The sun has already set behind the Western Maryland mountains, so the crew of Trooper-One bring out the neat hardware. Dodds remotely operates a Forward Looking Infra Red (FLIR) combing the waters west of Perryville point. During SAR Ops like this one, the FLIR allows the crew to "see" the victim's "heat signature" even in total darkness.

Just a few years ago, this mission would have been likened to finding a needle in a haystack. But within 10 minutes, the crew locates the boater/patient, who's hung his 24 foot "party barge on a sandbar near the mouth of the Susquehanna River. Fire and Rescue marine units are directed in, and the patient is moved to a Delaware State Police Bell-407, which was directed to the scene while returning from Baltimore’s Johns Hopkins University Hospital. Mutual aid in outerspace. . .so very, very cool.

Medics On Patrol

As Gainey swings the ship into a gentle turn toward the southwest, Dodd answers a radio call -- this one for an injured patient near the Pennsylvania State line. A brightly lit football field makes an ideal Landing Zone for the crew of Trooper One.

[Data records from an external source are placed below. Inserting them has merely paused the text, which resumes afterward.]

(** * ecommerce_api: the product catalogue views, serializers and models

    A shallow embedding of [ecommerce_api/models.py],
    [ecommerce_api/serializers.py] and [ecommerce_api/views.py].

    - The database is an explicit [Store] of tables (lists of rows in
      primary-key order) with the two AUTOINCREMENT sequences.
    - Code that reads or writes the database, or raises, lives in the monad
      [M]: a state monad over [Store] with Python exceptions.
    - [transaction.atomic()] restores the store when its body raises.
    - A [DecimalField(max_digits=10, decimal_places=2)] value is carried as
      its number of hundredths; request payloads are carried at the JSON
      types the serializers name, and a decimal taken from a payload keeps
      the tag of the JSON value it came from (string or number), because the
      view tests the truthiness of the raw value.
    - [created_at] stamps and the order tables are left out: no view in
      scope reads or writes them. *)

From Stdlib Require Import ZArith String Ascii List Lia.
From stdpp Require Import base list gmap strings.

Local Open Scope Z_scope.

(** ** Python built-ins used by the views *)

Module Py.

(** [str.isspace] on the ASCII range. *)
Definition isspace (c : ascii) : bool :=
  let n := nat_of_ascii c in
  ((9 <=? n)%nat && (n <=? 13)%nat) || ((28 <=? n)%nat && (n <=? 32)%nat).

Fixpoint lstrip_chars (l : list ascii) : list ascii :=
  match l with
  | c :: l' => if isspace c then lstrip_chars l' else l
  | [] => []
  end.

(** [s.strip()] *)
Definition strip (s : string) : string :=
  string_of_list_ascii
    (rev (lstrip_chars (rev (lstrip_chars (list_ascii_of_string s))))).

Definition lower_char (c : ascii) : ascii :=
  let n := nat_of_ascii c in
  if (65 <=? n)%nat && (n <=? 90)%nat then ascii_of_nat (n + 32) else c.

(** [s.lower()] on the ASCII range. *)
Fixpoint lower (s : string) : string :=
  match s with
  | EmptyString => EmptyString
  | String c s' => String (lower_char c) (lower s')
  end.

(** [needle in hay] for strings. *)
Fixpoint contains (needle hay : string) : bool :=
  String.prefix needle hay ||
  match hay with
  | EmptyString => false
  | String _ hay' => contains needle hay'
  end.

(** Truthiness of a string: [bool(s)]. *)
Definition truthy_str (s : string) : bool :=
  match s with EmptyString => false | _ => true end.

(** Truthiness of [query_params.get(name)]: [None] and [''] are falsy. *)
Definition truthy_param (o : option string) : bool :=
  match o with Some s => truthy_str s | None => false end.

Definition digit_value (c : ascii) : option Z :=
  let n := nat_of_ascii c in
  if (48 <=? n)%nat && (n <=? 57)%nat then Some (Z.of_nat n - 48) else None.

(** The digits of an integer literal: decimal digits, any two of which may
    be separated by one underscore.  [prev_digit] tells whether the
    character before was a digit, [acc] is the value read so far. *)
Fixpoint int_digits (l : list ascii) (prev_digit : bool) (acc : Z) : option Z :=
  match l with
  | [] => if prev_digit then Some acc else None
  | c :: l' =>
      match digit_value c with
      | Some d => int_digits l' true (10 * acc + d)
      | None =>
          if (nat_of_ascii c =? 95)%nat && prev_digit
          then int_digits l' false acc
          else None
      end
  end.

(** [int(s)] for a string: [None] stands for [ValueError]. *)
Definition int (s : string) : option Z :=
  match list_ascii_of_string (strip s) with
  | c :: l =>
      if (nat_of_ascii c =? 45)%nat then Z.opp <$> int_digits l false 0
      else if (nat_of_ascii c =? 43)%nat then int_digits l false 0
      else int_digits (c :: l) false 0
  | [] => None
  end.

(** [min(xs)]: [None] stands for the [ValueError] on an empty sequence. *)
Definition min (xs : list Z) : option Z :=
  match xs with
  | [] => None
  | x :: xs' => Some (fold_left Z.min xs' x)
  end.

End Py.

(** ** models.py *)

(** A [DecimalField(max_digits=10, decimal_places=2)] value, in hundredths. *)
Definition Decimal := Z.

Module Merchant.
Record t := mk {
  id : Z;
  name : string;
  email : string;
  store_url : string;   (* unique=True *)
  status : string }.
End Merchant.

Module Product.
Record t := mk {
  id : Z;
  merchant_id : Z;      (* ForeignKey(Merchant) *)
  external_id : string;
  title : string;
  description : string;
  product_type : string;
  active : bool;
  base_price : Decimal }.

(** [unique_together = ['merchant', 'external_id']] *)
Definition key (p : t) : Z * string := (merchant_id p, external_id p).
End Product.

Module Variant.
Record t := mk {
  id : Z;
  product_id : Z;       (* ForeignKey(Product) *)
  external_id : string;
  name : string;
  sku : string;
  price : Decimal;
  retail_price : Decimal;
  quantity : Z;
  active : bool }.
(** It brings in no character but the new one. *)
Lemma replace_char_keeps_absent (a b c : ascii) (s : string) :
  c <> b -> has_char c s = false ->
  has_char c (PyStr.replace (String a "") (String b "") s) = false.
Proof.
  intros Hcb. induction s as [|x s IH]; [reflexivity |].
  cbn [has_char]. intros H. apply orb_false_iff in H as [H1 H2].
  rewrite replace_char_cons. cbn [has_char]. rewrite (IH H2), orb_false_r.
  destruct (Str.char_eqb a x); [| done].
  rewrite char_eqb_sym. by apply char_eqb_neq.
Qed.

Lemma replace_char_absent (a b : ascii) (s : string) :
  has_char a s = false -> PyStr.replace (String a "") (String b "") s = s.
Proof.
  induction s as [|x s IH]; [reflexivity |].
  cbn [has_char]. intros H. apply orb_false_iff in H as [H1 H2].
  rewrite replace_char_cons, (IH H2). by rewrite char_eqb_sym, H1.
Qed.

Lemma append_inv_r (a a' b : string) : a ++ b = a' ++ b -> a = a'.
Proof.
  intros H. apply (append_inv_length a b a' b H).
  apply (f_equal String.length) in H. rewrite !length_append in H. lia.
Qed.

Lemma append_inv_l (a b b' : string) : a ++ b = a ++ b' -> b = b'.
Proof. intros H. by apply (append_inv_length a b a b'). Qed.

(** ** Job names *)

(** The three replacements of [get_job_name]. *)
Lemma job_name_unfold (table_name : string) (incremental_load : bool) :
  get_job_name table_name incremental_load
  = (if incremental_load then "append-" else "write-")
    ++ PyStr.replace "/" "-"
         (PyStr.replace "." "-" (PyStr.replace "_" "-" table_name)).
Proof. unfold get_job_name. by destruct incremental_load. Qed.

Lemma job_name_clean (s : string) :
  has_char "_" s = false -> has_char "." s = false ->
  has_char "/" s = false ->
  PyStr.replace "/" "-" (PyStr.replace "." "-" (PyStr.replace "_" "-" s)) = s.
Proof.
  intros H1 H2 H3. by rewrite (replace_char_absent "_" "-" s H1),
    (replace_char_absent "." "-" s H2), (replace_char_absent "/" "-" s H3).
Qed.
(* ================================================================== *)
(** ** Severity and resolution *)

Lemma applyKnownError_report_fields : forall R errorMessage error,
  exists r res,
    completion (applyKnownError R errorMessage error) = Return r /\
    name r = errorName R /\
    classification r = Some (classificationOf R) /\
    resolution r = Some res.
Proof.
  intros R errorMessage error. unfold applyKnownError.
  destruct (exec _ _) as [m|]; [destruct (1 <? _); [destruct (groups m)|]|];
    simpl; destruct (classificationOf R);
    do 2 eexists; repeat split; reflexivity.
Qed.

(** For an input that is not structured and carries no serialized error,
    the result is a user error, except for three faults: the one for a
    context provider, the one for an empty archive and the fallback.  Only
    the fault for a context provider and the fallback may lack a
    resolution. *)
Theorem getAmplifyError_severity_and_resolution :
  forall (env : Collaborators) (error r : JsError)
         (deploymentType : option jsstring),
    fromStderr env (message error) = None ->
    isAmplifyError error = false ->
    completion (getAmplifyError env error deploymentType) = Return r ->
    (classification r = Some ERROR \/
     classification r = Some FAULT /\
     (name r = str "CDKContextProviderFault" \/
      name r = str "LambdaEmptyZipFault" \/
      r = fromError error))
    /\ (resolution r = None ->
        name r = str "CDKContextProviderFault" \/ r = fromError error).
Proof.
  intros env error r dt Hstderr Hamplify.
  unfold getAmplifyError. rewrite Hstderr, Hamplify.
  unfold getCDKError.
  destruct (isAuthenticationError (toolkit error)).
  { cbn [completion]. intros H. injection H as <-.
    split; [now left | discriminate]. }
  destruct (isAssemblyError (toolkit error)).
  { cbn [completion]. intros H. injection H as <-.
    split; [now left | discriminate]. }
  destruct (isContextProviderError (toolkit error)).
  { cbn [completion]. intros H. injection H as <-.
    split; [right; split; [reflexivity | now left] | now left]. }
  destruct (existsb _ nativeErrorNames); [discriminate|].
  assert (Hrest : forall o : Outcome,
    o = (if includes (message error)
              (str "does not support module.register()")
         then mkOutcome
                (Return
                   (AmplifyUserError (str "NodeVersionNotSupportedError")
                      (str "Unable to deploy due to unsupported node version")
                      (Some (nodeVersionResolution dt)) (Some error)))
                error
         else if includes (message error) (str "Failed to bundle asset")
         then mkOutcome
                (Return
                   (AmplifyUserError (str "CDKAssetBundleError")
                      (str "CDK failed to bundle your function code")
                      (Some (str "Check the error messages above for mode details"))
                      None))
                error
         else scanTable env error) ->
    completion o = Return r ->
    (classification r = Some ERROR \/
     classification r = Some FAULT /\
     (name r = str "CDKContextProviderFault" \/
      name r = str "LambdaEmptyZipFault" \/
      r = fromError error))
    /\ (resolution r = None ->
        name r = str "CDKContextProviderFault" \/ r = fromError error)).
  { intros o ->.
    destruct (includes (message error) _).
    { cbn [completion]. intros H. injection H as <-.
      split; [now left | discriminate]. }
    destruct (includes (message error) _).
    { cbn [completion]. intros H. injection H as <-.
      split; [now left | discriminate]. }
    unfold scanTable.
    destruct (find _ _) as [R|] eqn:Hfind.
    - apply find_some in Hfind as [Hin _].
      destruct (applyKnownError_report_fields R
                  (stripANSI env (message error)) error)
        as [r' [res [Hr' [Hname [Hclass Hres]]]]].
      rewrite Hr'. intros H. injection H as <-.
      split; [|rewrite Hres; discriminate].
      pose proof (knownErrors_fault env R Hin) as Hfault.
      unfold faultOnlyForEmptyZip in Hfault.
      rewrite Hclass. destruct (classificationOf R); [now left|].
      right. split; [reflexivity|]. right. left.
      rewrite Hname. now apply jsstring_eqb_eq.
    - cbn [completion]. intros H. injection H as <-.
      split; [right; split; [reflexivity | now right; right] | now right]. }
  destruct (isToolkitError (toolkit error));
    intros H; refine (Hrest _ _ H); reflexivity.
Qed.

Lemma getAmplifyError_severity_and_resolution_witness :
  fromStderr Sample.collaborators (message Inputs.contextProviderError)
  = None /\
  isAmplifyError Inputs.contextProviderError = false /\
  exists r : JsError,
    completion
      (getAmplifyError Sample.collaborators Inputs.contextProviderError None)
    = Return r /\
    (classification r = Some ERROR \/
     classification r = Some FAULT /\
     (name r = str "CDKContextProviderFault" \/
      name r = str "LambdaEmptyZipFault" \/
      r = fromError Inputs.contextProviderError)).
Proof.
  split; [reflexivity|]. split; [reflexivity|].
  eexists. split; [reflexivity|].
  exact (proj1 (getAmplifyError_severity_and_resolution Sample.collaborators
                  Inputs.contextProviderError _ None
                  eq_refl eq_refl eq_refl)).
Defined.
(** * Extraction pipeline of the page-scraping dashboard

    A shallow embedding of the Next.js route handlers that capture HTML
    snapshots, create and train extraction definitions ("ETL
    configurations") and run them, together with the tables of the
    database schema they work on.

    Sources embedded here:
    - the database schema (tables [pages], [html], [etl], [etl_run]);
    - [app/api/pages/[pageId]/html] POST (capture a snapshot);
    - [app/api/pages/[pageId]/etl/learn/route.ts] POST (train a definition);
    - [app/api/pages/[pageId]/etl/route.ts] POST (plain creation);
    - [app/api/pages/[pageId]/etl/[etlId]/run] POST (run a definition);
    - [handleRetrain], [handleCreateEtl] and [getRunsForEtl] of the
      extractions section component;
    - [app/api/pages/route.ts] DELETE (delete a page, with the cascades of
      the schema).

    The handlers are written once, as programs over the effects they
    perform (session lookup, queries, inserts, calls to the scraping
    service).  The same program is given a sequential meaning ([run]) and an
    interleaved one ([pool_step]), where a handler can be suspended while its
    call to the scraping service is in flight. *)

From Stdlib Require Import String Ascii List ZArith Bool Lia.
From stdpp Require Import base option gmap strings list.

Import ListNotations.
Set Warnings "-register-all".
Local Open Scope string_scope.
Local Open Scope list_scope.

(** ** JSON values and their JavaScript reading *)

(** Parsed JSON, as [request.json()] and [response.json()] deliver it.  An
    object keeps its properties in order; parsed objects have distinct keys.
    Numbers are kept as integers: the handlers only ever test a number for
    being zero. *)
Inductive json : Type :=
| JNull
| JBool (b : bool)
| JNum (n : Z)
| JStr (s : string)
| JArr (xs : list json)
| JObj (fields : list (string * json)).

(** [obj[k]] on the property list of an object; [None] is [undefined]. *)
Fixpoint assoc (k : string) (fields : list (string * json)) : option json :=
  match fields with
  | [] => None
  | (k', v) :: rest => if String.eqb k k' then Some v else assoc k rest
  end.

(** [{...fields, k: v}]: an existing property keeps its place and takes the
    new value, a new one goes last. *)
Fixpoint set_field (k : string) (v : json) (fields : list (string * json))
  : list (string * json) :=
  match fields with
  | [] => [(k, v)]
  | (k', v') :: rest =>
      if String.eqb k k' then (k', v) :: rest
      else (k', v') :: set_field k v rest
  end.

(** JavaScript truthiness of a JSON value. *)
Definition truthy (v : json) : bool :=
  match v with
  | JNull => false
  | JBool b => b
  | JNum n => negb (n =? 0)%Z
  | JStr s => negb (String.eqb s "")
  | JArr _ | JObj _ => true
  end.

(** Truthiness of a possibly [undefined] value. *)
Definition truthy_opt (o : option json) : bool :=
  match o with
  | Some v => truthy v
  | None => false
  end.

(** Reading a property [v.k] of a parsed value.  On [null] the access
    throws a TypeError ([None] at the outer level); on an object it is the
    property or [undefined]; the other values have none of the properties
    the handlers ask for. *)
Definition get_prop (v : json) (k : string) : option (option json) :=
  match v with
  | JNull => None
  | JObj fields => Some (assoc k fields)
  | _ => Some None
  end.

(** ** Strings *)

(** A string is UTF-8 encoded text, one [ascii] per byte, as it travels in
    the JSON bodies and as the literals of this file are written. *)

(** [s.length], the number of UTF-16 code units of the text: every code
    point has one byte that is not a continuation byte (10xxxxxx), and a
    code point above U+FFFF, whose first byte is 11110xxx, takes two code
    units. *)
Fixpoint utf16_length (s : string) : nat :=
  match s with
  | EmptyString => 0
  | String c rest =>
      let n := nat_of_ascii c in
      (if ((128 <=? n) && (n <? 192))%nat then 0
       else if (240 <=? n)%nat then 2 else 1)
      + utf16_length rest
  end.

(** The white space removed by [String.prototype.trim] (WhiteSpace and
    LineTerminator of ECMAScript).  In one byte: TAB, LF, VT, FF, CR and
    SPACE. *)
Definition is_space (c : ascii) : bool :=
  let n := nat_of_ascii c in
  (((9 <=? n) && (n <=? 13)) || (n =? 32))%nat.

(** In two bytes: U+00A0 NO-BREAK SPACE. *)
Definition is_space2 (c1 c2 : ascii) : bool :=
  ((nat_of_ascii c1 =? 194) && (nat_of_ascii c2 =? 160))%nat.

(** In three bytes: U+1680, U+2000 to U+200A, U+2028, U+2029, U+202F,
    U+205F, U+3000 and U+FEFF. *)
Definition is_space3 (c1 c2 c3 : ascii) : bool :=
  let n1 := nat_of_ascii c1 in
  let n2 := nat_of_ascii c2 in
  let n3 := nat_of_ascii c3 in
  (((n1 =? 225) && (n2 =? 154) && (n3 =? 128))
   || ((n1 =? 226) && (n2 =? 128)
       && (((128 <=? n3) && (n3 <=? 138))
           || (n3 =? 168) || (n3 =? 169) || (n3 =? 175)))
   || ((n1 =? 226) && (n2 =? 129) && (n3 =? 159))
   || ((n1 =? 227) && (n2 =? 128) && (n3 =? 128))
   || ((n1 =? 239) && (n2 =? 187) && (n3 =? 191)))%nat.

(** [s.trim() === ""]: the text consists of white space only. *)
Fixpoint blank (s : string) : bool :=
  match s with
  | EmptyString => true
  | String c1 rest1 =>
      if is_space c1 then blank rest1
      else
        match rest1 with
        | EmptyString => false
        | String c2 rest2 =>
            if is_space2 c1 c2 then blank rest2
            else
              match rest2 with
              | EmptyString => false
              | String c3 rest3 => is_space3 c1 c2 c3 && blank rest3
              end
        end
  end.

(** Text that a TEXT or JSONB column can hold: PostgreSQL refuses the
    character U+0000. *)
Fixpoint storable (s : string) : bool :=
  match s with
  | EmptyString => true
  | String c rest => negb (nat_of_ascii c =? 0)%nat && storable rest
  end.

(** A JSON value that a JSONB column can hold: no string in it, key or
    value, has the character U+0000. *)
Fixpoint json_storable (v : json) : bool :=
  match v with
  | JNull | JBool _ | JNum _ => true
  | JStr s => storable s
  | JArr xs => forallb json_storable xs
  | JObj fields =>
      forallb (fun kv => storable (fst kv) && json_storable (snd kv)) fields
  end.

Definition newline : string := String (ascii_of_nat 10) EmptyString.

(** ** Tables *)

(** Rows of the four tables of the schema.  Identifiers are UUIDs, kept
    here as opaque strings; a nullable column is an [option]. *)
Record page_row := {
  page_id : string;
  page_created_at : option string;
  page_user_id : string;
  page_url : string }.

Record html_row := {
  html_id : string;
  html_page_id : string;
  html_meta : json;
  html_html : string;
  html_created_at : option string;
  html_user_id : string }.

Record etl_row := {
  etl_id : string;
  etl_user_id : string;
  etl_page_id : string;
  etl_created_at : option string;
  etl_name : option string;
  etl_goal : string;
  etl_src_code : string;
  etl_html_page_run_id : string;
  etl_output_json_schema : option json }.

Record etl_run_row := {
  run_id : string;
  run_user_id : string;
  run_html : string;
  run_etl_id : string;
  run_created_at : option string;
  run_output_json : option json }.

Definition opt_str (o : option string) : json :=
  match o with Some s => JStr s | None => JNull end.

Definition opt_json (o : option json) : json :=
  match o with Some v => v | None => JNull end.

(** A row as the JSON object that [.select()] returns: one property per
    column of the table. *)
Definition html_row_json (r : html_row) : json :=
  JObj [("id", JStr (html_id r)); ("page_id", JStr (html_page_id r));
        ("meta", html_meta r); ("html", JStr (html_html r));
        ("created_at", opt_str (html_created_at r));
        ("user_id", JStr (html_user_id r))].

Definition etl_row_json (r : etl_row) : json :=
  JObj [("id", JStr (etl_id r)); ("user_id", JStr (etl_user_id r));
        ("page_id", JStr (etl_page_id r));
        ("created_at", opt_str (etl_created_at r));
        ("etl_name", opt_str (etl_name r)); ("goal", JStr (etl_goal r));
        ("src_code", JStr (etl_src_code r));
        ("html_page_run_id", JStr (etl_html_page_run_id r));
        ("output_json_schema", opt_json (etl_output_json_schema r))].

Definition etl_run_row_json (r : etl_run_row) : json :=
  JObj [("id", JStr (run_id r)); ("user_id", JStr (run_user_id r));
        ("html", JStr (run_html r)); ("etl_id", JStr (run_etl_id r));
        ("created_at", opt_str (run_created_at r));
        ("output_json", opt_json (run_output_json r))].

(** ** The outside world *)

(** Requests sent to the scraping service.  The HTML of the learn and
    execute requests travels gzip-compressed and base64-encoded with
    [html_compressed: true]; the record keeps the text that is encoded. *)
Record learn_request := {
  lr_url : string;
  lr_html : string;
  lr_goal : json }.

Record execute_request := {
  ex_html : string;
  ex_url : string;
  ex_goal : string;
  ex_code : string }.

Inductive call : Type :=
| GetHtml (url : string)
| LearnEtl (rq : learn_request)
| ExecuteEtl (rq : execute_request).

(** What [fetch] gives back: a rejected promise (the service cannot be
    reached) or a response, of which the handlers read the status, the text
    and the parsed body ([None] when the body is not JSON and
    [response.json()] rejects). *)
Record http_response := {
  resp_status : nat;
  resp_text : string;
  resp_json : option json }.

Inductive fetch_result : Type :=
| NetworkError (message : string)
| Responded (r : http_response).

(** [response.ok] *)
Definition resp_ok (r : http_response) : bool :=
  ((200 <=? resp_status r) && (resp_status r <=? 299))%nat.

(** The database and the log of calls made to the scraping service. *)
Record world := {
  pages : gmap string page_row;
  html : gmap string html_row;
  etl : gmap string etl_row;
  etl_run : gmap string etl_run_row;
  calls : list call }.

(** What one request brings with it and meets: the session of the caller,
    the identifier and timestamp the database will generate for an inserted
    row, the server clock, whether [WEB_SCRAPE_URL] is configured, and the
    behaviour of the scraping service. *)
Record env := {
  session : option string;
  uuid : string;
  db_now : string;
  clock : string;
  scrape_url_set : bool;
  net : call -> fetch_result }.

(** *** Queries

    [.from(t).select().eq("id", ..).eq(..).single()]: the tables are
    indexed by their primary key [id]; the remaining filters are compared
    on the row.  A filter value that is not a string matches no row. *)
Definition select_page (w : world) (id user : string) : option page_row :=
  match pages w !! id with
  | Some r =>
      if String.eqb (page_id r) id && String.eqb (page_user_id r) user
      then Some r else None
  | None => None
  end.

Definition select_html (w : world) (id : json) (page user : string)
  : option html_row :=
  match id with
  | JStr i =>
      match html w !! i with
      | Some r =>
          if String.eqb (html_id r) i && String.eqb (html_page_id r) page
             && String.eqb (html_user_id r) user
          then Some r else None
      | None => None
      end
  | _ => None
  end.

Definition select_etl (w : world) (id page user : string) : option etl_row :=
  match etl w !! id with
  | Some r =>
      if String.eqb (etl_id r) id && String.eqb (etl_page_id r) page
         && String.eqb (etl_user_id r) user
      then Some r else None
  | None => None
  end.

(** *** Inserts

    The constraints are those of the schema: primary keys, NOT NULL
    columns, the foreign keys between the four tables, and the rule that a
    request may only name columns of the table.  A text column takes a JSON
    string; the model refuses any other non-null value for it.  What a
    snapshot or a run stores comes from the scraping service: its text and
    JSON are refused when they are not [storable]. *)
Inductive db_error : Type :=
| NotNullViolation (column : string)
| UniqueViolation (column : string)
| ForeignKeyViolation (column : string)
| UnknownColumn (column : string)
| InvalidText (column : string)
| UntranslatableCharacter (column : string).

Definition db_error_message (e : db_error) : string :=
  match e with
  | NotNullViolation c => "null value violates not-null constraint: " ++ c
  | UniqueViolation c => "duplicate key value violates unique constraint: " ++ c
  | ForeignKeyViolation c => "insert violates foreign key constraint: " ++ c
  | UnknownColumn c => "could not find the column in the schema cache: " ++ c
  | InvalidText c => "invalid input for text column: " ++ c
  | UntranslatableCharacter c =>
      "unsupported Unicode escape sequence, \u0000 cannot be converted to text: "
      ++ c
  end.

(** A small error monad for the checks of an insert. *)
Definition dbres (A : Type) : Type := db_error + A.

For the spectators, an unexpected half-time show unfolds as the powerful Aerospatiale "touches down" on the field. It's first down at the 20 yard line as the well-rehearsed MedEvac takes place.

The only surprise is the patient. She's a cheerleader who fell victim to a sideline stunt gone horribly wrong. The 17 year old fell from the top of a human pyramid and has suffered a ghastly compound fracture to her leg. Not the expected patient in this case, but in this business you quickly learn to expect the unexpected.

As we lift off toward Baltimore and definitive health care, the cheerleader is screaming at the top of her lungs. Following protocol, Dodds administers what seems to be an extraordinary dose of morphine, but the teen screams even louder. Dodds lowers his head to her face, and his look of concern is quickly replaced by a full-face grin. He keys his mic.

It's not the pain,' he laughs, 'she's afraid of flying."

Within 15 minutes were landing at University of Maryland Shock-Trauma, where this frightened cheerleader will receive some of the best hospital care in the country. Just another in the several thousand emergency medical sorties that MSP aviation personnel will attend this year.